I use LVM volumes for my swap space, which is yet another option, one
that can be grown and shrunk easily, online.

> "How much swap do I require?" is a little bit of a holy war, with
> some even taking the position that the answer is "zero".

It depends on your use case, indeed (e.g. if you store large files in
tmpfs you may like swap space to match).

> So, if I were you, I'd be doing something like:
>
> - 512MiB /boot
> - 2 GiB swap, or 16GiB if you intend to use it as a hibernate device
> - Rest as LVM volume group
>     - 4 GiB / as logical volume
>     - 4 GiB /var as logical volume
>     - 50GiB (or whatever satisfies initial demand) /home as logical
>       volume

I don't see a strong reason to put swap space in a dedicated partition,
so I put mine in LVM.

> If you suddenly find yourself needing something extra, you can
> easily create a new logical volume and mount it. When you get close
> to filling your /home, you can just grow it a bit and grow the
> filesystem online¹.

Indeed, I'd likely use an LVM volume for the VM, for example.

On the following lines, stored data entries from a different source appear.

(** X18. For a buffer of [_length] bytes, [_length] an [int], the callback
    stores [_length / 2] samples, none when [_length] is 0, 1 or negative
    (an odd last byte is left untouched), advances the phase by the
    frequency once per sample (each addition rounded as a [double]), and
    changes neither the frequency nor the rate. *)
Theorem audio_callback_shape (_length : Z) (t : tone) :
  INT_MIN <= _length <= INT_MAX ->
  let r := audio_callback sin _length t in
  length r.1 = Z.to_nat (_length / 2)
  /\ (_length < 2 -> r = ([], t))
  /\ v r.2
     = Nat.iter (Z.to_nat (_length / 2))
         (fun x => (x + double_of_int (beepfreq t))%float) (v t)
  /\ beepfreq r.2 = beepfreq t
  /\ have_freq r.2 = have_freq t.
Proof.
  intros Hl r. subst r. unfold audio_callback.
  rewrite (audio_length_half _length Hl).
  destruct (audio_fill_facts (Z.to_nat (_length / 2)) t)
    as (Hlen & Hf & Hr & Hv).
  split; [exact Hlen|]. split; [|auto].
  intros Hsmall.
  assert (Hz : Z.to_nat (_length / 2) = 0%nat).
  { assert (_length / 2 <= 0); [|lia].
    assert (_length / 2 < 1); [|lia]. apply Z.div_lt_upper_bound; lia. }
  rewrite Hz. reflexivity.
Qed.

Lemma audio_fill_app (a b : nat) :
  forall t : tone,
    audio_fill sin (a + b) t
    = ((audio_fill sin a t).1 ++ (audio_fill sin b (audio_fill sin a t).2).1,
       (audio_fill sin b (audio_fill sin a t).2).2).
Proof.
  induction a as [|a IH]; intros t.
  - simpl. destruct (audio_fill sin b t); reflexivity.
  - cbn [Nat.add audio_fill]. destruct (audio_step sin t) as [s t1].
    rewrite (IH t1). destruct (audio_fill sin a t1) as [s1 t2]. reflexivity.
Qed.
(** * Solana developer guide: vanity wallet search, token balance, SOL transfer

    A shallow embedding of

    - [generateVanityWallet] and its inline worker script
      (2-wallet/wallet.ts),
    - [getTokenBalance] (the SPL token script),
    - [transferSOL] (4-transfer),

    together with the properties their specification states about them.

    Conventions.  A JavaScript string is a [string] of code units below 256;
    this range contains the base58 alphabet every address is written in.
    Integral JavaScript numbers are [Z].  Where a script computes with
    numbers that need not be integral (the rate shown while searching, the
    lamports of a transfer), the computation is done in binary64 as
    JavaScript does it, on the IEEE 754 specification [SpecFloat] of the
    Standard Library.  Calls into @solana/web3.js and @solana/spl-token are
    parameters of a [Section]. *)

From Stdlib Require Import ZArith QArith Qround Lia Bool List Ascii String DecimalString.
From Stdlib Require Import SpecFloat.
From stdpp Require Import base tactics option list.
Import ListNotations.

Local Open Scope Z_scope.

(* ===================================================================== *)
(** ** JavaScript string primitives used by the worker script *)
(* ===================================================================== *)

Module JS.

  (** [String.prototype.toLowerCase] on one code unit below 256: the letters
      A-Z and the Latin-1 capitals U+00C0..U+00DE (without the multiplication
      sign U+00D7) move up by 32, every other unit is left alone. *)
Definition lower_unit (c : ascii) : ascii :=
    let n := N_of_ascii c in
    if ((65 <=? n) && (n <=? 90)
        || (192 <=? n) && (n <=? 222) && negb (n =? 215))%N
    then ascii_of_N (n + 32)
    else c.

Fixpoint toLowerCase (s : string) : string :=
    match s with
    | EmptyString => EmptyString
    | String c r => String (lower_unit c) (toLowerCase r)
    end.

  (** [s.startsWith(p)] *)
Definition startsWith (s p : string) : bool := String.prefix p s.

  (** [s.endsWith(p)]: with [start = s.length - p.length], false when
      [start < 0], otherwise the units of [s] from [start] on are compared
      with [p]. *)
Definition endsWith (s p : string) : bool :=
    let len := String.length s in
    let searchLength := String.length p in
    if (len <? searchLength)%nat then false
    else String.eqb (substring (len - searchLength) searchLength s) p.

  (** Truthiness of a string value: only the empty string is falsy. *)
Definition truthy (s : string) : bool := negb (String.eqb s "").

  (** Truthiness of an optional string property ([undefined] is falsy). *)
Definition truthy_opt (o : option string) : bool :=
    match o with
    | Some s => truthy s
    | None => false
    end.

  (** A JavaScript number as far as the progress display can tell them apart:
      a finite value, an infinity, or NaN. *)
Inductive number : Type :=
  | Finite (z : Z)
  | PosInfinity
  | NegInfinity
  | NaN.

Definition isFinite (x : number) : bool :=
    match x with
    | Finite _ => true
    | _ => false
    end.

End JS.

(* ===================================================================== *)
(** ** JavaScript numbers: binary64 *)
(* ===================================================================== *)

(** The arithmetic of JavaScript numbers: IEEE 754 binary64, rounding to
    nearest, ties to even. *)
Module Binary64.

Definition prec : Z := 53.
Definition emax : Z := 1024.

Definition float : Type := spec_float.

(** The number an integer value or literal denotes (exact below 2^53). *)
Definition of_Z (z : Z) : float := binary_normalize prec emax z 0 false.

(** [x * y], [x + y], [x / y], [x < y] *)
Definition fmul : float -> float -> float := SFmul prec emax.
Definition fadd : float -> float -> float := SFadd prec emax.
Definition fdiv : float -> float -> float := SFdiv prec emax.
Definition flt : float -> float -> bool := SFltb.

(** [Math.floor(x)], as the integer it is when [x] is finite. *)
Definition floor (x : float) : JS.number :=
  match x with
  | S754_nan => JS.NaN
  | S754_infinity false => JS.PosInfinity
  | S754_infinity true => JS.NegInfinity
  | S754_zero _ => JS.Finite 0
  | S754_finite s m e =>
      let v := if s then Zneg m else Zpos m in
      JS.Finite (if 0 <=? e then v * 2 ^ e else v / 2 ^ (- e))
  end.

(** [Number.isInteger(x)] together with the integer: [None] for NaN, the
    infinities and every number with a fractional part. *)
Definition to_integer (x : float) : option Z :=
  match x with
  | S754_nan | S754_infinity _ => None
  | S754_zero _ => Some 0
  | S754_finite s m e =>
      let v := if s then Zneg m else Zpos m in
      if 0 <=? e then Some (v * 2 ^ e)
      else if Zpos m mod 2 ^ (- e) =? 0 then Some (v / 2 ^ (- e))
      else None
  end.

> I would want to be putting all of this on top of software RAID, so
> my system doesn't die when one of the storage devices dies.

But since we're talking about a laptop, it might be impractical.

> If you've never used LVM before then all of this may seem like
> unwanted complexity, but it's a small set of self-contained concepts
> that are very well supported by the Debian installer so to me it's
> well worth getting to grips with.  It will provide you with a lot of
> flexibility throughout the life of the system.

Very much so.  One of the benefits also is that you get to *name* your
volumes, so you don't need to mess with meaningless UUIDs.